(EXERCISE PROMPT)
Find the line in the entries below that contains "of fuel and". Repeat it exactly, and every line after it through the line that contains "-> Prop) (c".

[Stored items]
-- -- --
(* ===== verification/H2ConnInv.v ===== *)
(** * HTTP/2: what holds of a server connection

    The invariant of the serve loop of [H2Conn.v] and the lemmas on the parts of
    the state.  The loop can panic (the file [H2ConnRun.v] has the runs), so the
    statements are about outcomes: a computation is [safe] if it does not run out
    of fuel and what it returns has the property. *)

From S2P Require Import Prelude Bytes H2Base H2Frame H2Write H2Sched H2Pipe H2Conn.

Definition safe {A} (Q : A -> Prop) (o : outcome A) : Prop :=
  match o with Ret a => Q a | Panic => True | OutOfFuel => False end.

Lemma safe_bind {A B} (Q : B -> Prop) (c : outcome A) (k : A -> outcome B) :
  safe (fun a => safe Q (k a)) c -> safe Q (outcome_bind c k).
Proof. by destruct c. Qed.

Lemma safe_mono {A} (P Q : A -> Prop) (o : outcome A) : safe P o -> (forall a, P a -> Q a) -> safe Q o.
Proof. destruct o; simpl; auto. Qed.

Lemma safe_deref {A} (Q : A -> Prop) (o : option A) : (forall a, o = Some a -> Q a) -> safe Q (deref o).
Proof. destruct o; simpl; auto. Qed.

Lemma safe_ret {A} (P Q : A -> Prop) (o : outcome A) a : safe P o -> o = Ret a -> P a.
Proof. by intros Hs ->. Qed.

(** ** Streams, from outside *)

(** How far a stream has come. *)
Definition rank (s : streamState) : nat :=
  match s with
  | stateIdle => 0 | stateOpen => 1 | stateHalfClosedLocal => 2 | stateHalfClosedRemote => 3 | stateClosed => 4
  end.

Lemma rank_le_closed s : (rank s <= rank stateClosed)%nat.
Proof. destruct s; simpl; lia. Qed.

Definition odd_ids (S : gset Z) : gset Z := filter (fun id => Z.odd id = true) S.
Definition even_ids (S : gset Z) : gset Z := filter (fun id => Z.odd id = false) S.

Definition id_limit (i : idState) (id : Z) : Z := if Z.odd id then maxClientStreamID i else maxPushPromiseID i.

(** The streams that are open are counted, and the client's are within the limit
    it was told. *)
Record ids_ok (i : idState) (S : gset Z) : Prop := {
  n_client : curClientStreams i = Z.of_nat (size (odd_ids S));
  n_pushed : curPushedStreams i = Z.of_nat (size (even_ids S));
  n_limit : curClientStreams i <= advMaxStreams i < 2 ^ 32;
  n_half : 2 * curPushedStreams i <= maxPushPromiseID i;
  n_halfc : 2 * curClientStreams i <= maxClientStreamID i + 1;
  n_maxc : 0 <= maxClientStreamID i < 2 ^ 31 /\ (maxClientStreamID i = 0 \/ Z.odd (maxClientStreamID i) = true);
  n_maxp : 0 <= maxPushPromiseID i < 2 ^ 31 /\ Z.odd (maxPushPromiseID i) = false
}.

Lemma odd_ids_in S id : id ∈ odd_ids S <-> id ∈ S /\ Z.odd id = true.
Proof. unfold odd_ids. rewrite elem_of_filter. tauto. Qed.
Lemma even_ids_in S id : id ∈ even_ids S <-> id ∈ S /\ Z.odd id = false.
Proof. unfold even_ids. rewrite elem_of_filter. tauto. Qed.

(** Counting with one more and one less. *)
Lemma filter_size_add (P : Z -> Prop) `{HP : forall x, Decision (P x)} (S : gset Z) id :
  id ∉ S -> size (filter P (S ∪ {[id]})) = (size (filter P S) + (if decide (P id) then 1 else 0))%nat.
Proof.
  intros Hid. destruct (decide (P id)) as [Hp|Hp].
  - replace (filter P (S ∪ {[id]})) with (filter P S ∪ {[id]}).
    + rewrite size_union, size_singleton; [done|]. intros x. rewrite elem_of_filter, elem_of_singleton. intros [_ Hx] ->. done.
    + apply set_eq. intros x. rewrite elem_of_union, !elem_of_filter, elem_of_union, !elem_of_singleton. naive_solver.
  - rewrite Nat.add_0_r. f_equal. apply set_eq. intros x. rewrite !elem_of_filter, elem_of_union, elem_of_singleton. naive_solver.
Qed.

Lemma filter_size_del (P : Z -> Prop) `{HP : forall x, Decision (P x)} (S : gset Z) id :
  id ∈ S -> (size (filter P (S ∖ {[id]})) + (if decide (P id) then 1 else 0))%nat = size (filter P S).
Proof.
  intros Hid. rewrite <- filter_size_add.
  2: { rewrite elem_of_difference, elem_of_singleton. tauto. }
  f_equal. f_equal. rewrite difference_union_L. apply set_eq. intros x. rewrite elem_of_union, elem_of_singleton.
  split; [intros [?| ->]; done|auto].
Qed.

Section Inv.
Context `{ConnWriter}.

(** The state of a stream as serverConn.state tells it. *)
Definition view (sc : serverConn) (id : Z) : streamState :=
  if bool_decide (id ∈ streams sc) then match objs sc !! id with Some o => st_state o | None => stateIdle end
  else if id <=? id_limit (ids sc) id then stateClosed else stateIdle.

(** The request is not one of the stream's. *)
Definition not_of (id : Z) (wr : FrameWriteRequest) : Prop := forall st, stream wr = Some st -> ws_id st <> id.

(** Nothing of the stream is queued or being written. *)
Definition quiet (sc : serverConn) (id : Z) : Prop :=
  (forall wr, inFlight (wst sc) = Some wr -> not_of id wr) /\
  (forall j wr, wr ∈ qof (sched sc) j -> not_of id wr).

(** Windows are 32-bit integers, and the one for what the client sends is never
    negative. *)
Definition windows_ok (fl : flows) : Prop :=
  flows_ok fl /\ (exists f, fl !! 0%nat = Some f /\ flow_conn f = None) /\
  exists f, fl !! 1%nat = Some f /\ flow_conn f = None /\ 0 <= flow_n f.

(** The invariant; [L] tells whether the loop of scheduleFrameWrite is running. *)
Record Inv (L : bool) (sc : serverConn) : Prop := {
  i_loop : inFrameScheduleLoop (wst sc) = L;
  i_write : writingFrameAsync (wst sc) = writingFrame (wst sc) /\
    writingFrame (wst sc) = bool_decide (is_Some (inFlight (wst sc)));
  i_ids : ids_ok (ids sc) (streams sc);
  i_bound : forall id o, objs sc !! id = Some o ->
    0 < id <= id_limit (ids sc) id /\ (2 <= st_flow o)%nat /\ (2 <= st_inflow o)%nat;
  i_live : forall id, id ∈ streams sc -> exists o, objs sc !! id = Some o /\
    st_state o <> stateIdle /\ st_state o <> stateClosed;
  i_dead : forall id o, objs sc !! id = Some o -> id ∉ streams sc -> st_state o <> stateClosed -> quiet sc id;
  i_flows : windows_ok (sc_flows sc);
  i_peer : is_i32 (initialStreamSendWindowSize (peer sc));
  i_sched : sched_ok (sched sc)
}.

(** Objects stay those of their streams: they keep their windows. *)
Definition kept (sc sc' : serverConn) : Prop :=
  forall id o, objs sc !! id = Some o -> exists o', objs sc' !! id = Some o' /\ st_flow o' = st_flow o /\ st_inflow o' = st_inflow o.

Lemma kept_same sc sc' : objs sc' = objs sc -> kept sc sc'.
Proof. intros E id o Ho. exists o. by rewrite E. Qed.

#[local] Hint Extern 0 (kept _ _) => (apply kept_same; reflexivity) : core.

Lemma kept_trans sc1 sc2 sc3 : kept sc1 sc2 -> kept sc2 sc3 -> kept sc1 sc3.
Proof.
  intros H1 H2 id o Ho. destruct (H1 id o Ho) as (o1 & Ho1 & E1 & E2). destruct (H2 id o1 Ho1) as (o2 & Ho2 & E3 & E4).
  exists o2. split_and!; [done|congruence|congruence].
Qed.

Lemma kept_some sc sc' id : kept sc sc' -> is_Some (objs sc !! id) -> is_Some (objs sc' !! id).
Proof. intros Hk [o Ho]. destruct (Hk id o Ho) as (o' & -> & _). by eexists. Qed.

(** Streams only go forward, objects stay, and so does the limit the client was told. *)
Definition forward (sc sc' : serverConn) : Prop :=
  (forall id, (rank (view sc id) <= rank (view sc' id))%nat) /\
  kept sc sc' /\
  advMaxStreams (ids sc') = advMaxStreams (ids sc).

Lemma forward_refl sc : forward sc sc.
Proof. split_and!; [done|by apply kept_same|done]. Qed.

Lemma forward_trans sc1 sc2 sc3 : forward sc1 sc2 -> forward sc2 sc3 -> forward sc1 sc3.
Proof. intros (H1 & H2 & H3) (K1 & K2 & K3). split_and!; [|by eapply kept_trans|congruence]. intros id. specialize (H1 id). specialize (K1 id). lia. Qed.

(** A stream that is open, or of which nothing is left, stays so. *)
Definition settled (sc : serverConn) (id : Z) : Prop := id ∈ streams sc \/ quiet sc id.

Definition settles (sc sc' : serverConn) : Prop :=
  forall id, is_Some (objs sc !! id) -> settled sc id -> settled sc' id.

(** What a step of the connection does; [S] tells whether streams stay settled,
    and within the loop ([L]) it adds at most [k] to the work. *)
Definition step_ok (L S : bool) (k : nat) (sc sc' : serverConn) : Prop :=
  Inv L sc' /\ forward sc sc' /\ (S = true -> settles sc sc') /\
  (L = true -> (sched_work (sched sc') <= sched_work (sched sc) + k)%nat /\
     needToSendSettingsAck (wst sc') = needToSendSettingsAck (wst sc) /\ inFlight (wst sc') = inFlight (wst sc)).

Lemma settles_refl sc : settles sc sc.
Proof. by intros id _. Qed.

Lemma step_refl L S sc : Inv L sc -> step_ok L S 0 sc sc.
Proof. intros Hi. split_and!; [done|apply forward_refl|intros _; apply settles_refl|]. intros _. split_and!; lia || done. Qed.

Lemma step_trans L S k1 k2 k sc1 sc2 sc3 :
  step_ok L S k1 sc1 sc2 -> step_ok L S k2 sc2 sc3 -> (k1 + k2 <= k)%nat -> step_ok L S k sc1 sc3.
Proof.
  intros (I2 & F2 & S2 & W2) (I3 & F3 & S3 & W3) Hk. split_and!; [done|by eapply forward_trans| |].
  - intros HS id Hid Hs. apply (S3 HS); [eapply kept_some; [apply F2|done]|]. by apply (S2 HS).
  - intros HL. destruct (W2 HL) as (? & ? & ?), (W3 HL) as (? & ? & ?). split_and!; [lia|congruence|congruence].
Qed.

Lemma step_weaken L S S' k k' sc sc' :
  step_ok L S k sc sc' -> (k <= k')%nat -> (S' = true -> S = true) -> step_ok L S' k' sc sc'.
Proof.
  intros (Hi & Hf & Hs & Hw) Hk HS. split_and!; auto. intros HL. destruct (Hw HL) as (? & ? & ?). split_and!; [lia|done|done].
Qed.

(** scheduleFrameWrite as the functions it calls see it: within its own loop it
    does nothing. *)
Definition again_ok (L : bool) (again : serverConn -> outcome serverConn) : Prop :=
  forall sc, Inv L sc -> safe (fun sc' => step_ok L true 0 sc sc' /\ (L = true -> sc' = sc)) (again sc).

(** Sequences of steps. *)
Lemma safe_then L S k1 k2 k sc (c : outcome serverConn) (f : serverConn -> outcome serverConn) :
  safe (step_ok L S k1 sc) c -> (forall sc1, step_ok L S k1 sc sc1 -> safe (step_ok L S k2 sc1) (f sc1)) ->
  (k1 + k2 <= k)%nat -> safe (step_ok L S k sc) (outcome_bind c f).
Proof.
  intros Hc Hf Hk. apply safe_bind. eapply safe_mono; [exact Hc|]. intros sc1 H1. cbv beta.
  eapply safe_mono; [by apply Hf|]. intros sc2 H2. by eapply step_trans.
Qed.

Lemma safe_after L S k1 k2 k sc sc1 (o : outcome serverConn) :
  step_ok L S k1 sc sc1 -> safe (step_ok L S k2 sc1) o -> (k1 + k2 <= k)%nat -> safe (step_ok L S k sc) o.
Proof. intros H1 Ho Hk. eapply safe_mono; [exact Ho|]. intros sc2 H2. by eapply step_trans. Qed.

Lemma safe_weaken L S S' k k' sc (o : outcome serverConn) :
  safe (step_ok L S k sc) o -> (k <= k')%nat -> (S' = true -> S = true) -> safe (step_ok L S' k' sc) o.
Proof. intros Ho Hk HS. eapply safe_mono; [exact Ho|]. intros sc2 H2. by eapply step_weaken. Qed.

Lemma step_inv L S k sc sc' : step_ok L S k sc sc' -> Inv L sc'.
Proof. by intros (Hi & _). Qed.

(** ** Assignments *)

(** Two states with the same streams, windows, queues and writer. *)
Definition alike (sc sc' : serverConn) : Prop :=
  ids sc' = ids sc /\ streams sc' = streams sc /\ objs sc' = objs sc /\ sc_flows sc' = sc_flows sc /\
  initialStreamSendWindowSize (peer sc') = initialStreamSendWindowSize (peer sc) /\ sched sc' = sched sc /\
  inFrameScheduleLoop (wst sc') = inFrameScheduleLoop (wst sc) /\ writingFrame (wst sc') = writingFrame (wst sc) /\
  writingFrameAsync (wst sc') = writingFrameAsync (wst sc) /\ inFlight (wst sc') = inFlight (wst sc).

Lemma alike_inv L sc sc' : alike sc sc' -> Inv L sc -> Inv L sc'.
Proof.
  intros (E1 & E2 & E3 & E4 & E5 & E6 & E7 & E8 & E9 & E10) Hi.
  assert (Hq : forall id, quiet sc id -> quiet sc' id) by (intros id; unfold quiet; by rewrite E6, E10).
  destruct Hi. split; rewrite ?E1, ?E2, ?E3, ?E4, ?E5, ?E6, ?E7, ?E8, ?E9, ?E10; try done.
  intros id o Ho Hid Hs. apply Hq. by eapply i_dead0.
Qed.

Lemma alike_step L S sc sc' :
  alike sc sc' -> needToSendSettingsAck (wst sc') = needToSendSettingsAck (wst sc) -> Inv L sc -> step_ok L S 0 sc sc'.
Proof.
  intros Ha Hack Hi. pose proof Ha as (E1 & E2 & E3 & E4 & E5 & E6 & E7 & E8 & E9 & E10).
  split_and!; [by eapply alike_inv| | |].
  - split_and!; [|by apply kept_same|by rewrite E1]. intros id. unfold view. by rewrite E1, E2, E3.
  - intros _ id _. unfold settled, quiet. by rewrite E2, E6, E10.
  - intros _. rewrite E6. split_and!; [lia|done|done].
Qed.

Lemma step_flows L S sc fl : windows_ok fl -> Inv L sc -> step_ok L S 0 sc (set_flows fl sc).
Proof.
  intros Hfl Hi. split_and!; [destruct Hi; by split|split_and!; done|by intros _ id _|]. intros _. split_and!; simpl; lia || done.
Qed.

(** Changing a stream object, and with it perhaps the state of the stream. *)
Lemma step_obj L S sc id f :
  Inv L sc ->
  (forall o, objs sc !! id = Some o -> st_flow (f o) = st_flow o /\ st_inflow (f o) = st_inflow o /\
     (id ∈ streams sc -> st_state (f o) <> stateIdle /\ st_state (f o) <> stateClosed /\
        (rank (st_state o) <= rank (st_state (f o)))%nat) /\
     (id ∉ streams sc -> st_state (f o) = st_state o \/ quiet sc id)) ->
  step_ok L S 0 sc (on_obj id f sc).
Proof.
  intros Hi Hf.
  assert (Hlook : forall j o', alter f id (objs sc) !! j = Some o' -> exists o, objs sc !! j = Some o /\
    o' = if decide (j = id) then f o else o).
  { intros j o'. destruct (decide (j = id)) as [->|Hne].
    - rewrite lookup_alter_eq. destruct (objs sc !! id) as [o|]; [|done]. intros [= <-]. by exists o.
    - rewrite lookup_alter_ne by done. intros Ho. by exists o'. }
  split_and!.
  - split; try apply Hi; cbn [on_obj set_objs objs streams ids].
    + intros j o' Ho'. destruct (Hlook j o' Ho') as (o & Ho & ->). destruct (i_bound _ _ Hi j o Ho) as (H1 & H2 & H3).
      case_decide; [|done]. subst j. destruct (Hf o Ho) as (-> & -> & _). done.
    + intros j Hj. destruct (i_live _ _ Hi j Hj) as (o & Ho & H1 & H2). destruct (decide (j = id)) as [->|Hne].
      * rewrite lookup_alter_eq, Ho. exists (f o). split; [done|]. destruct (Hf o Ho) as (_ & _ & Hs & _).
        destruct (Hs Hj) as (? & ? & _). done.
      * rewrite lookup_alter_ne by done. by exists o.
    + intros j o' Ho' Hj Hs. destruct (Hlook j o' Ho') as (o & Ho & ->).
      case_decide; [|by eapply (i_dead _ _ Hi)]. subst j. destruct (Hf o Ho) as (_ & _ & _ & [E|Hq]); [done| |exact Hq].
      rewrite E in Hs. by eapply (i_dead _ _ Hi).
  - split_and!; [| |done].
    + intros j. unfold view. cbn [on_obj set_objs objs streams ids]. case_bool_decide as Hj; [|done].
      destruct (i_live _ _ Hi j Hj) as (o & Ho & _). rewrite Ho. destruct (decide (j = id)) as [->|Hne].
      * rewrite lookup_alter_eq, Ho. cbn [fmap option_fmap option_map]. by apply (Hf o Ho).
      * by rewrite lookup_alter_ne, Ho.
    + intros j o Ho. cbn [on_obj set_objs objs]. destruct (decide (j = id)) as [->|Hne].
      * rewrite lookup_alter_eq, Ho. exists (f o). split; [done|]. by destruct (Hf o Ho) as (? & ? & _).
      * rewrite lookup_alter_ne by done. by exists o.
  - by intros _ j _.
  - intros _. split_and!; simpl; lia || done.
Qed.

(** Changing anything but the state and the windows of a stream object. *)
Lemma step_obj_same L S sc id f :
  Inv L sc -> (forall o, st_flow (f o) = st_flow o /\ st_inflow (f o) = st_inflow o /\ st_state (f o) = st_state o) ->
  step_ok L S 0 sc (on_obj id f sc).
Proof.
  intros Hi Hf. apply step_obj; [done|]. intros o Ho. destruct (Hf o) as (-> & -> & ->). split_and!; try done; [|by left].
  intros Hid. destruct (i_live _ _ Hi id Hid) as (o' & Ho' & H1 & H2). rewrite Ho in Ho'. injection Ho' as <-. done.
Qed.
End Inv.

#[export] Hint Extern 0 (kept _ _) => (apply kept_same; reflexivity) : core.
Lemma reset_moved S sc id code : Inv false sc -> moved S sc (resetStream again sc id code).
Proof. intros Hi. eapply safe_mono; [by apply resetStream_step|]. intros sc' Hs. by eapply step_any. Qed.

Lemma update32_moved S sc st n : Inv false sc -> is_i32 n -> moved S sc (sendWindowUpdate32 again sc st n).
Proof. intros Hi Hn. eapply safe_mono; [by apply sendWindowUpdate32_step|]. intros sc' [Hs _]. by eapply step_any. Qed.

Lemma update_moved S sc st n : Inv false sc -> moved S sc (sendWindowUpdate again sc st n).
Proof. intros Hi. eapply safe_mono; [by apply sendWindowUpdate_step|]. intros sc' (k & Hs & _). by eapply step_any. Qed.

Lemma close_moved sc id err :
  Inv false sc -> id ∈ streams sc -> moved false sc (closeStream cfg h1ServerKeepAlivesDisabled again sc id err).
Proof. intros Hi Hid. eapply safe_mono; [by apply closeStream_step|]. intros sc' (k & Hs & _). by eapply step_any. Qed.

(** Assignments outside of the streams, windows, queues and the writer. *)
Lemma like_moved S sc sc' : alike sc sc' -> Inv false sc -> step_ok false S 0 sc sc'.
Proof.
  intros Ha Hi. pose proof Ha as (E1 & E2 & E3 & E4 & E5 & E6 & E7 & E8 & E9 & E10).
  split_and!; [by eapply alike_inv| | |done].
  - split_and!; [|by apply kept_same|by rewrite E1]. intros id. unfold view. by rewrite E1, E2, E3.
  - intros _ id _. unfold settled, quiet. by rewrite E2, E6, E10.
Qed.

Lemma moved_after S sc sc1 (o : outcome serverConn) : step_ok false S 0 sc sc1 -> moved S sc1 o -> moved S sc o.
Proof. intros H1 Ho. by eapply safe_after. Qed.

(** ** Frames of the client *)

Lemma processPing_ok sc h data : Inv false sc -> answered true sc (processPing cfg visit h1ServerKeepAlivesDisabled sc h data).
Proof.
  intros Hi. unfold processPing. repeat (case_if; [by apply answered_same|]). apply nothing_answers. by apply write_moved; [|intros []].
Qed.

Lemma add_moved S sc a k :
  Inv false sc -> is_i32 k -> (a = 1%nat -> 0 <= k) ->
  safe (fun r => step_ok false S 0 sc (set_flows (fst r) sc)) (flow_add (sc_flows sc) a k).
Proof.
  intros Hi Hk Ha. eapply safe_mono; [apply add_safe; [apply (i_flows _ _ Hi)|done|done]|].
  intros [fl ok] (Hw & _). by apply step_flows.
Qed.

Lemma take_moved S sc a k :
  Inv false sc -> 0 <= k -> safe (fun fl => step_ok false S 0 sc (set_flows fl sc)) (flow_take (sc_flows sc) a k).
Proof.
  intros Hi Hk. eapply safe_mono; [apply take_safe; [apply (i_flows _ _ Hi)|done]|].
  intros fl [Hw _]. by apply step_flows.
Qed.

Lemma obj_flow sc id o : Inv false sc -> objs sc !! id = Some o -> st_flow o <> 1%nat.
Proof. intros Hi Ho. destruct (i_bound _ _ Hi id o Ho) as (_ & ? & _). lia. Qed.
-- -- --
(EXPECTED OUTPUT)
    of fuel and what it returns has the property. *)

From S2P Require Import Prelude Bytes H2Base H2Frame H2Write H2Sched H2Pipe H2Conn.

Definition safe {A} (Q : A -> Prop) (o : outcome A) : Prop :=
  match o with Ret a => Q a | Panic => True | OutOfFuel => False end.

Lemma safe_bind {A B} (Q : B -> Prop) (c : outcome A) (k : A -> outcome B) :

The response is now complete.